From The Federalist:

For all its obsession with “equity,” the Biden administration sure has the wrong results to show for it. In fact, the first national results showing test scores before and after covid lockdowns shows how the most vulnerable kids got hit hardest by learning loss.

The results, which compared outcomes on tests taken by nine-year-olds this past spring with those taken in early 2020 (i.e., right before hysteria shut down schools), confirmed wider learning gaps between the proverbial haves and have-nots.

Overall, the test showed a five-point decline in reading scores—the largest since 1990—and an even larger, seven-point drop in math, the first one recorded in the test’s 50-year history. Those results illustrate the broad-based damage lockdowns inflicted on all student learning progress.

But dig into the details further, and a troubling pattern emerges. While most students suffered learning loss, those in greatest danger of falling through the cracks suffered most.

8.   Lifemark Film Hits Over $2M in Sales Opening Weekend Signaling Value of Faith-Based Content 

From CBN:

“Lifemark”, a new pro-life movie produced by Kirk Cameron and the Kendrick Brothers, hit over $2 million in sales on opening weekend and marked Fathom’s highest grossing event this year.

The film from The Kendrick Brothers, Kirk Cameron Entertainment, and Fathom Events opened Friday night for Fathom’s first-ever seven-day premiere run in 1,500 locations. Fathom told CBN News they are looking to expand the film’s offerings.

“We’re thrilled at the numbers we’re seeing for LIFEMARK this past weekend,” said Ray Nutt, CEO of Fathom Events. “They not only represent a big success for Fathom, The Kendrick Brothers, and Kirk Cameron Entertainment, but they also go to show the value that faith-based content brings to both theater owners and moviegoers alike.”

9.   Ken Starr, Attorney Who Led Bill Clinton Probe, Dies at 76 

From the Waco-Tribune Herald:

Kenneth Winston Starr, a former U.S. solicitor general who became the national face of the 1990s Whitewater investigation of the Clinton family years before he became president of Baylor University, died Tuesday. He was 76.

Starr had been hospitalized for months in Houston, family members and friends said.

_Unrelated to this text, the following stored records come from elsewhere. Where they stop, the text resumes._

Lemma any_exception_aborts_witness :
  @nil event = []
  ∧ (run blind_gateway uuid_str (read_after_overwrite "b" 2 1) (empty_world tt)).2
    = Raise NoSuchKey.
Proof.
  apply (any_exception_aborts blind_gateway uuid_str
           ("read_after_overwrite"%string, read_after_overwrite) "b" 2 1
           (empty_world tt)
           [EvPut "b" "k" [Byte.x00] (Ok tt);
            EvPut "b" "k" [Byte.x00; Byte.x00] (Ok tt)]
           (EvGet "b" "k" (Raise NoSuchKey)) [] NoSuchKey).
  - unfold probes_without_try. rewrite !elem_of_cons. tauto.
  - vm_compute. reflexivity.
  - reflexivity.
Defined.

(** ** A negative chunk size *)




Section Settles.
Variable uuid : nat → Key.
Hypothesis uuid_inj : Inj (=) (=) uuid.



End Settles.



(** ** The campaign as a whole *)

Section WholeCampaign.
Context {G : Type}.
Variable client : Gateway G.
Variable uuid : nat → Key.

Lemma exec_step_log {A} (p : Prog A) (w : World G) :
  log (exec_step client uuid p w).1 = log w.
Proof.
  destruct p; simpl; try done.
  - by destruct (put_object _ _ _ _ _).
  - by destruct (get_object _ _ _ _).
  - by destruct (delete_object _ _ _ _).
  - by destruct (list_objects_v2 _ _ _).
Qed.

“My beloved, brilliant, kind and loving husband has gone to be with his Savior after 17 weeks in the surgical intensive care unit at Baylor St. Luke’s Medical Center in Houston due to complications from surgery,” wrote his wife, Alice Starr, in a text to friends and supporters. “Ken was so very courageous, he never complained, and he continually expressed gratitude to all his nurses and doctors for their care.”

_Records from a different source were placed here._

(** * Image request/response pipeline of the book-cover face merger

    A shallow embedding of [src/gemini_client.py] (class
    [GeminiImageClient]) and of the upload gate and page flow of
    [src/app.py], followed by the properties of the specification.

    Python values are modelled as follows.
    - [int] is [Z]; [float] is IEEE-754 binary64, through the Standard
      Library's executable specification [SpecFloat] with [prec = 53],
      [emax = 1024].
    - [str] is [string]; [dict] is stdpp's [gmap]; [Optional[T]] is
      [option T].
    - An exception is a value of [exn]; code that may raise returns an
      [outcome]; code that also talks to the remote service or prints runs
      in the monad [Py], which threads the log of remote calls. *)

From Stdlib Require Import ZArith Lia List Ascii String.
From Stdlib.Floats Require Import SpecFloat.
From stdpp Require Import base option gmap strings.

Local Open Scope string_scope.
Local Open Scope Z_scope.

(** ** Exceptions and outcomes *)

(** An instance of a subclass of Python's [Exception]: its class name and
    the text [str(e)] gives. *)
Record exn := Exception { exn_class : string; exn_msg : string }.

Definition str_exn (e : exn) : string := exn_msg e.

Definition ValueError (msg : string) : exn := Exception "ValueError" msg.
Definition TypeError (msg : string) : exn := Exception "TypeError" msg.
Definition IndexError (msg : string) : exn := Exception "IndexError" msg.
Definition AttributeError (msg : string) : exn := Exception "AttributeError" msg.
Definition OSError (msg : string) : exn := Exception "OSError" msg.
Definition OverflowError (msg : string) : exn := Exception "OverflowError" msg.
Definition ZeroDivisionError (msg : string) : exn :=
  Exception "ZeroDivisionError" msg.

Inductive outcome (A : Type) : Type :=
| Ok (a : A)
| Raise (e : exn).
Arguments Ok {A} a.
Arguments Raise {A} e.

Definition obind {A B} (m : outcome A) (k : A -> outcome B) : outcome B :=
  match m with
  | Ok a => k a
  | Raise e => Raise e
  end.

Definition raises {A} (m : outcome A) : Prop :=
  match m with Ok _ => False | Raise _ => True end.

Definition returns {A} (m : outcome A) : Prop :=
  match m with Ok _ => True | Raise _ => False end.

Declare Scope outcome_scope.
Delimit Scope outcome_scope with outcome.
Notation "x <- m ;; k" := (obind m (fun x => k))
  (at level 100, m at next level, right associativity) : outcome_scope.

(** ** Python floats *)

Module PyFloat.

Definition prec : Z := 53.
Definition emax : Z := 1024.

Definition float := spec_float.

(** [float(z)]: the nearest binary64 value; exact below [2^53]. *)
Definition of_int (z : Z) : float := binary_normalize prec emax z 0 false.

(** [a / b] on two ints.  Division by zero raises; otherwise the
    quotient of the two converted operands, correctly rounded (what
    CPython computes whenever both operands are below [2^53] in
    magnitude). *)
Definition truediv (a b : Z) : outcome float :=
  if b =? 0 then Raise (ZeroDivisionError "division by zero")
  else Ok (SFdiv prec emax (of_int a) (of_int b)).

(** [a * x] with [a] an int and [x] a float. *)
Definition mul_int (a : Z) (x : float) : float :=
  SFmul prec emax (of_int a) x.

(** [int(x)]: truncation towards zero; raises on infinities and NaN. *)
Definition to_int (x : float) : outcome Z :=
  match x with
  | S754_zero _ => Ok 0
  | S754_finite s m e => Ok (cond_Zopp s (Z.shiftl (Zpos m) e))
  | S754_infinity _ =>
      Raise (OverflowError "cannot convert float infinity to integer")
  | S754_nan => Raise (ValueError "cannot convert float NaN to integer")
  end.

(** The number of low bits a rounding of the mantissa [m] at exponent
    [e] drops. *)
Definition shift_of (m e : Z) : Z :=
  Z.max 0 (fexp prec emax (Zdigits2 m + e) - e).

(** Values are compared after scaling by [2 ^ bias], which makes every
    exponent met here non-negative. *)
Definition bias : Z := 1200.

(** Zero, NaN, or carrying the negative sign. *)
Definition nonpositive (x : float) : Prop :=
  match x with
  | S754_zero _ | S754_nan => True
  | S754_infinity s | S754_finite s _ _ => s = true
  end.

End PyFloat.

(** ** Images (PIL) *)

(** A decoded raster image: the mode string, the size in pixels and the
    pixel buffer. *)
Record Image := mkImage {
  mode : string;
  size : Z * Z;
  pixels : list Z
}.

Definition width (im : Image) : Z := fst (size im).
Definition height (im : Image) : Z := snd (size im).

(** What [Image.open] can return for the size of a decoded file: both
    dimensions positive and within a C [int]. *)
Definition valid_image (im : Image) : Prop :=
  0 < width im < 2 ^ 31 /\ 0 < height im < 2 ^ 31.

(** The parts of Pillow this repository calls.  The pixel transformations
    and the codecs are left abstract; what Pillow decides from the mode
    and the size alone is written out. *)
Section Pillow.

(** Pixel conversion between two modes ([ImagingConvert]); raises for a
    pair of modes Pillow has no conversion for. *)
Variable convert_pixels : string -> string -> Z * Z -> list Z -> outcome (list Z).

(** Resampling of a pixel buffer from one size to another. *)
Variable resample_pixels : string -> Z * Z -> Z * Z -> list Z -> list Z.

(** [image.convert(m)] *)
Definition convert (im : Image) (m : string) : outcome Image :=
  (px <- convert_pixels (mode im) m (size im) (pixels im) ;;
   Ok (mkImage m (size im) px))%outcome.

(** [image.resize(new_size, Image.Resampling.LANCZOS)] on an image whose
    pixel data is loaded: Pillow returns a copy when the size is
    unchanged and refuses a size with a dimension below one.  Reading
    the data of a lazily opened file, which [resize] does first and
    which can fail, is not part of this model. *)
Definition resize (im : Image) (new_size : Z * Z) : outcome Image :=
  if decide (size im = new_size) then Ok im
  else if (fst new_size <? 1) || (snd new_size <? 1)
  then Raise (ValueError "height and width must be > 0")
  else Ok (mkImage (mode im) new_size
             (resample_pixels (mode im) (size im) new_size (pixels im))).

(** [GeminiImageClient._prepare_image_for_api] *)
Definition _prepare_image_for_api (image : Image) (max_size : Z)
  : outcome Image :=
  (image <- (if decide (mode image <> "RGB") then convert image "RGB"
             else Ok image) ;;
   let '(width, height) := size image in
   if Z.max width height >? max_size then
     ratio <- PyFloat.truediv max_size (Z.max width height) ;;
     new_width <- PyFloat.to_int (PyFloat.mul_int width ratio) ;;
     new_height <- PyFloat.to_int (PyFloat.mul_int height ratio) ;;
     resize image (new_width, new_height)
   else Ok image)%outcome.

End Pillow.

(** ** Strings *)

(** [str.title()] on ASCII text: the first letter of every run of letters
    in upper case, the rest of the run in lower case.  Letters outside
    ASCII, which Python also cases, are left as they are: the model is
    that of [str.title()] for ASCII strings only, such as the two roles
    "face" and "book" the program passes. *)
Module PyStr.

“Judge Starr was a dedicated public servant and ardent supporter of religious freedom that allows faith-based institutions such as Baylor to flourish,” Baylor President Linda Livingstone said in a statement Tuesday. “Ken and I served together as deans at Pepperdine University in the 2000s, and I appreciated him as a Constitutional law scholar and a fellow academician who believed in the transformative power of higher education.”

 

  1. Retired Nurse on Flight Saves Baby Who Stopped Breathing  

From Fox News:

A retired nurse stepped in to save the life of a baby girl who stopped breathing on a flight to Orlando.

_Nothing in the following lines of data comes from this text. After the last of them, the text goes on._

Lemma step_1500_cost st r base :
  cost_per_mm (rate_step_1500 st r) !! base
  = if fallback_open st base r
    then match float_field 6 r with
         | Some x => Some (PyFloat.fdiv x F1500)
         | None => cost_per_mm st !! base
         end
    else cost_per_mm st !! base.
Proof.
  unfold rate_step_1500, fallback_open, is_rate_row. rewrite Nat.leb_antisym.
  destruct (length r <? 3); [reflexivity|]. cbn [negb andb].
  destruct (String.eqb_spec (sku_base (strip (field 2 r))) base) as [E|E].
  - rewrite E. destruct (bool_decide (is_Some (price_per_mm st !! base)));
      [now rewrite andb_false_r|].
    destruct (String.eqb (length_token (strip (field 2 r))) "1500");
      cbn [cost_per_mm andb negb]; [|reflexivity].
    rewrite set_rate_lookup, String.eqb_refl. reflexivity.
  - cbn [andb].
    destruct (bool_decide (is_Some (price_per_mm st !! _))); [reflexivity|].
    destruct (String.eqb (length_token (strip (field 2 r))) "1500");
      cbn [cost_per_mm]; [|reflexivity].
    rewrite set_rate_lookup.
    destruct (String.eqb_spec (sku_base (strip (field 2 r))) base); [congruence|].
    now destruct (float_field 6 r).
Qed.

(** Once a base has a price rate, the second loop leaves both its rates
    alone. *)
Lemma fallback_frozen rows st base :
  is_Some (price_per_mm st !! base) ->
  price_per_mm (fold_left rate_step_1500 rows st) !! base = price_per_mm st !! base
  /\ cost_per_mm (fold_left rate_step_1500 rows st) !! base = cost_per_mm st !! base.
Proof.
  revert st. induction rows as [|r rows IH]; intros st H; simpl; [now split|].
  assert (fallback_open st base r = false) as G.
  { unfold fallback_open. rewrite (bool_decide_eq_true_2 _ H). apply andb_false_r. }
  pose proof (step_1500_price st r base) as P.
  pose proof (step_1500_cost st r base) as C. rewrite G in P, C.
  rewrite <- P, <- C. apply IH. now rewrite P.
Qed.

The incident happened on Thursday on Spirit Flight 1691, which took off from Pittsburgh, Pennsylvania.

Tamara Panzino, a retired nurse of more than 20 years, told FOX 35 Orlando that flight attendants announced over the loudspeaker about 30 minutes after takeoff asking if anyone was a doctor. The parents of three-month-old, Anjelé, frantically asked for help as their infant grew blue in the face and stopped breathing.

The nurse rushed to the front of the plane as other passengers fell silent.

Panzino said she gave the baby oxygen, started massaging the baby’s chest more aggressively and legs and performed chest compressions. The infant began breathing again.

FOX 35 meteorologist Ian Cassette, who was a passenger on the same flight, recorded video of other passengers applauding and flight attendants smiling as the baby’s father bounced his revived daughter up and down.